What you should do ▸ Pull every line that includes the word "match" out of the data below and copy it.

Entries shown ▸
(** X5. Events of a type the loop has no branch for (the pings of the
    relay, chat lines and the like) change nothing: the loop ends in the
    same state, with the same requests sent, as on the sequence without
    them. *)
Theorem other_events_change_nothing :
  forall (w : Li) (evs : list event),
    start config w evs
    = start config w (filter (fun ev => negb (is_other ev)) evs).
Proof.
  intros w evs. unfold start.
  assert (Hinit : challenge_queue (init w) = [] \/
                  max_games config
                  <= queued_processes (init w) + busy_processes (init w))
    by now left.
  revert Hinit. generalize (init w).
  induction evs as [|ev evs IH]; intros st Hst; [reflexivity|].
  destruct ev as [|c|gid|t]; cbn [run filter is_other negb].
  - destruct (control_step config st LocalGameDone) as [st1|e] eqn:Hs;
      [|reflexivity].
    apply IH. exact (control_step_settles _ _ _ Hs).
  - destruct (control_step config st (ChallengeEvent c)) as [st1|e] eqn:Hs;
      [|reflexivity].
    apply IH. exact (control_step_settles _ _ _ Hs).
  - destruct (control_step config st (GameStart gid)) as [st1|e] eqn:Hs;
      [|reflexivity].
    apply IH. exact (control_step_settles _ _ _ Hs).
  - unfold control_step. cbn [handle_event].
    rewrite (drain_settled st Hst). now apply IH.
Qed.

(** X6. The relay puts one event on the queue per line read, in the
    order of the lines and behind what the queue already holds: a ping
    for an empty line, the decoded event otherwise. When a line cannot
    be decoded the events of the lines before it are on the queue and
    the relay ends with the exception of that line. *)
Theorem relay_one_event_per_line :
  forall (loads : string -> result event) (lines : list string)
         (control_queue : list event),
    exists added : list event,
      snd (watch_control_stream loads lines control_queue)
      = control_queue ++ added /\
      Forall2 (fun evnt ev =>
                 match evnt with
                 | EmptyString => ev = ping
                 | _ => loads evnt = Returns ev
                 end)
              (firstn (List.length added) lines) added /\
      match fst (watch_control_stream loads lines control_queue) with
      | Returns _ => List.length added = List.length lines
      | Raises e =>
          exists evnt,
            nth_error lines (List.length added) = Some evnt /\
            evnt <> EmptyString /\ loads evnt = Raises e
      end.
Proof.
  intros loads lines.
  induction lines as [|evnt lines IH]; intros control_queue.
  - exists []. simpl. rewrite app_nil_r. repeat split. constructor.
  - destruct evnt as [|a evnt'].
    + cbn [watch_control_stream].
      destruct (IH (control_queue ++ [ping])) as (added & Hq & Hall & Hend).
      exists (ping :: added). rewrite Hq, <- app_assoc. simpl.
      split; [reflexivity|]. split; [now constructor|].
      destruct (fst (watch_control_stream loads lines
                       (control_queue ++ [ping]))); [lia | exact Hend].
    + cbn [watch_control_stream].
      destruct (loads (String a evnt')) as [ev|e] eqn:Hload.
      * destruct (IH (control_queue ++ [ev])) as (added & Hq & Hall & Hend).
        exists (ev :: added). rewrite Hq, <- app_assoc. simpl.
        split; [reflexivity|]. split; [now constructor|].
        destruct (fst (watch_control_stream loads lines
                         (control_queue ++ [ev]))); [lia | exact Hend].
      * exists []. simpl. rewrite app_nil_r.
        split; [reflexivity|]. split; [constructor|].
        exists (String a evnt'). repeat split; [discriminate | exact Hload].
Qed.

End ControllerFacts.

(** *** Runs of the loop *)

Import Scenario.


(** A local_game_done for a game that was never started takes the sum
    below zero. *)
Example game_done_without_game_goes_negative :
  exists st : state,
    start one_game (server []) [LocalGameDone] = Returns st /\
    queued_processes st + busy_processes st = -1.
Proof. eexists. split; vm_compute; reflexivity. Qed.


(** C6, as stated, fails: with room for one game and no game running,
    three eligible challenges leave two of them in the queue, more than
    [max_concurrent_games - busy_processes = 1]. *)
Lemma queue_grows_beyond_free_capacity :
  exists st : state,
    start one_game (server []) [ChallengeEvent chal_X; ChallengeEvent chal_A;
                       ChallengeEvent chal_B] = Returns st /\
    challenge_queue st = [chal_B; chal_A] /\
    max_games one_game - busy_processes st = 1 /\
    ~ (Z.of_nat (List.length (challenge_queue st))
       <= max_games one_game - busy_processes st).
Proof.
  eexists. split; [vm_compute; reflexivity|]. repeat split.
  vm_compute. intros H. now apply H.
Qed.

Lemma queue_left_only_at_capacity_witness :
  exists st : state,
    start one_game (server []) ([ChallengeEvent chal_X; ChallengeEvent chal_A]
                       ++ [ChallengeEvent chal_B]) = Returns st /\
    (challenge_queue st = [] \/
     max_games one_game <= queued_processes st + busy_processes st).
Proof.
  eexists. split; [vm_compute; reflexivity|].
  apply (queue_left_only_at_capacity one_game (server []))
    with (evs := [ChallengeEvent chal_X; ChallengeEvent chal_A])
         (ev := ChallengeEvent chal_B).
  vm_compute; reflexivity.
Defined.

Lemma http_404_swallowed_other_status_fatal_witness :
  control_step one_game (init (server [Raises (HTTPError 404)]))
               (ChallengeEvent chal_U)
  = Returns {| challenge_queue := []; busy_processes := 0;
               queued_processes := 0; li := server [];
               log := [Decline chal_U] |}
  /\ run one_game (init (server [Raises (HTTPError 500)]))
         [ChallengeEvent chal_U; ChallengeEvent chal_A]
     = Raises (HTTPError 500)
  /\ control_step one_game (init (server [Raises (HTTPError 404)]))
                  (ChallengeEvent chal_A)
     = Returns {| challenge_queue := []; busy_processes := 0;
                  queued_processes := 0; li := server [];
                  log := [Accept chal_A] |}
  /\ start one_game
           (server [Returns tt; Raises (HTTPError 404);
                    Raises (HTTPError 500)])
           a_then_b
     = Raises (HTTPError 500).
Proof.
  destruct (http_404_swallowed_other_status_fatal one_game) as [Hdec Hacc].
  split; [|split; [|split]].
  - rewrite (proj1 (Hdec (init (server [Raises (HTTPError 404)])) chal_U 404
                         (server []) eq_refl eq_refl) eq_refl).
    reflexivity.
  - apply (proj2 (Hdec (init (server [Raises (HTTPError 500)])) chal_U 500
                       (server []) eq_refl eq_refl)).
    discriminate.
  - eassert (Hh : handle_event one_game
                    (init (server [Raises (HTTPError 404)]))
                    (ChallengeEvent chal_A) = Returns _)
      by (vm_compute; reflexivity).
    rewrite (proj1 (Hacc _ _ _ _ chal_A [] 404 (server []) Hh
                         (drains_here _ _) eq_refl eq_refl eq_refl) eq_refl).
    vm_compute; reflexivity.
  - unfold start.
    change a_then_b with (firstn 4 a_then_b ++ [LocalGameDone]).
    rewrite run_app.
    eassert (Hrun : run one_game
                      (init (server [Returns tt; Raises (HTTPError 404);
                                     Raises (HTTPError 500)]))
                      (firstn 4 a_then_b) = Returns _)
      by (vm_compute; reflexivity).
    rewrite Hrun.
    match type of Hrun with
    | _ = Returns ?st0 =>
        eassert (Hh : handle_event one_game st0 LocalGameDone = Returns _)
          by (vm_compute; reflexivity)
    end.
    match type of Hh with
    | _ = Returns ?st1 =>
        eassert (Hdrain : drains_to one_game st1 _)
          by (eapply (drains_missing one_game _ _ chal_B [chal_A]
                        (server [Raises (HTTPError 500)]));
              [reflexivity | vm_compute; reflexivity | reflexivity
               | apply drains_here])
    end.
    refine (proj2 (proj2 (Hacc _ _ _ _ chal_A [] 500 (server []) Hh
                               Hdrain eq_refl eq_refl eq_refl)
                         _) []).
    discriminate.
Defined.

(** The scenario of the specification: A (score 5) then B (score 10)
    arrive while the only slot is taken. In "first" mode A is popped
    first; in score mode B is. *)
Example first_mode_pops_in_arrival_order :
  exists st : state,
    start one_game_first (server []) a_then_b = Returns st /\
    popped (log st) = [chal_X; chal_A] /\ challenge_queue st = [chal_B].
Proof.
  eexists. split; [vm_compute; reflexivity|]. split; reflexivity.
Qed.

Example score_mode_pops_best_first :
  exists st : state,
    start one_game (server []) a_then_b = Returns st /\
    popped (log st) = [chal_X; chal_B] /\ challenge_queue st = [chal_A].
Proof.
  eexists. split; [vm_compute; reflexivity|]. split; reflexivity.
Qed.

Lemma queue_order_witness :
  exists st : state,
    start one_game_first (server []) a_then_b = Returns st /\
    popped (log st) ++ challenge_queue st = [chal_X; chal_A; chal_B] /\
    exists st' : state,
      start one_game (server []) a_then_b = Returns st' /\
      StronglySorted (fun a b => score b <= score a) (challenge_queue st').
Proof.
  eexists. split; [vm_compute; reflexivity|]. split.
  - refine (proj2 (proj1 (queue_order one_game_first)
                         (server []) a_then_b _ _) _).
    + vm_compute; reflexivity.
    + reflexivity.
  - eexists. split; [vm_compute; reflexivity|].
    refine (proj1 (proj1 (proj1 (queue_order one_game)
                                (server []) a_then_b _ _) _)).
    + vm_compute; reflexivity.
    + discriminate.
Defined.

Lemma queued_processes_never_negative_witness :
  exists st : state,
    start one_game (server []) busy_day = Returns st /\
    0 <= queued_processes st.
Proof.
  eexists. split; [vm_compute; reflexivity|].
  refine (queued_processes_never_negative one_game (server []) busy_day _ _).
  vm_compute; reflexivity.
Defined.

Your response ▸
                 match evnt with
      match fst (watch_control_stream loads lines control_queue) with
    match type of Hrun with
    match type of Hh with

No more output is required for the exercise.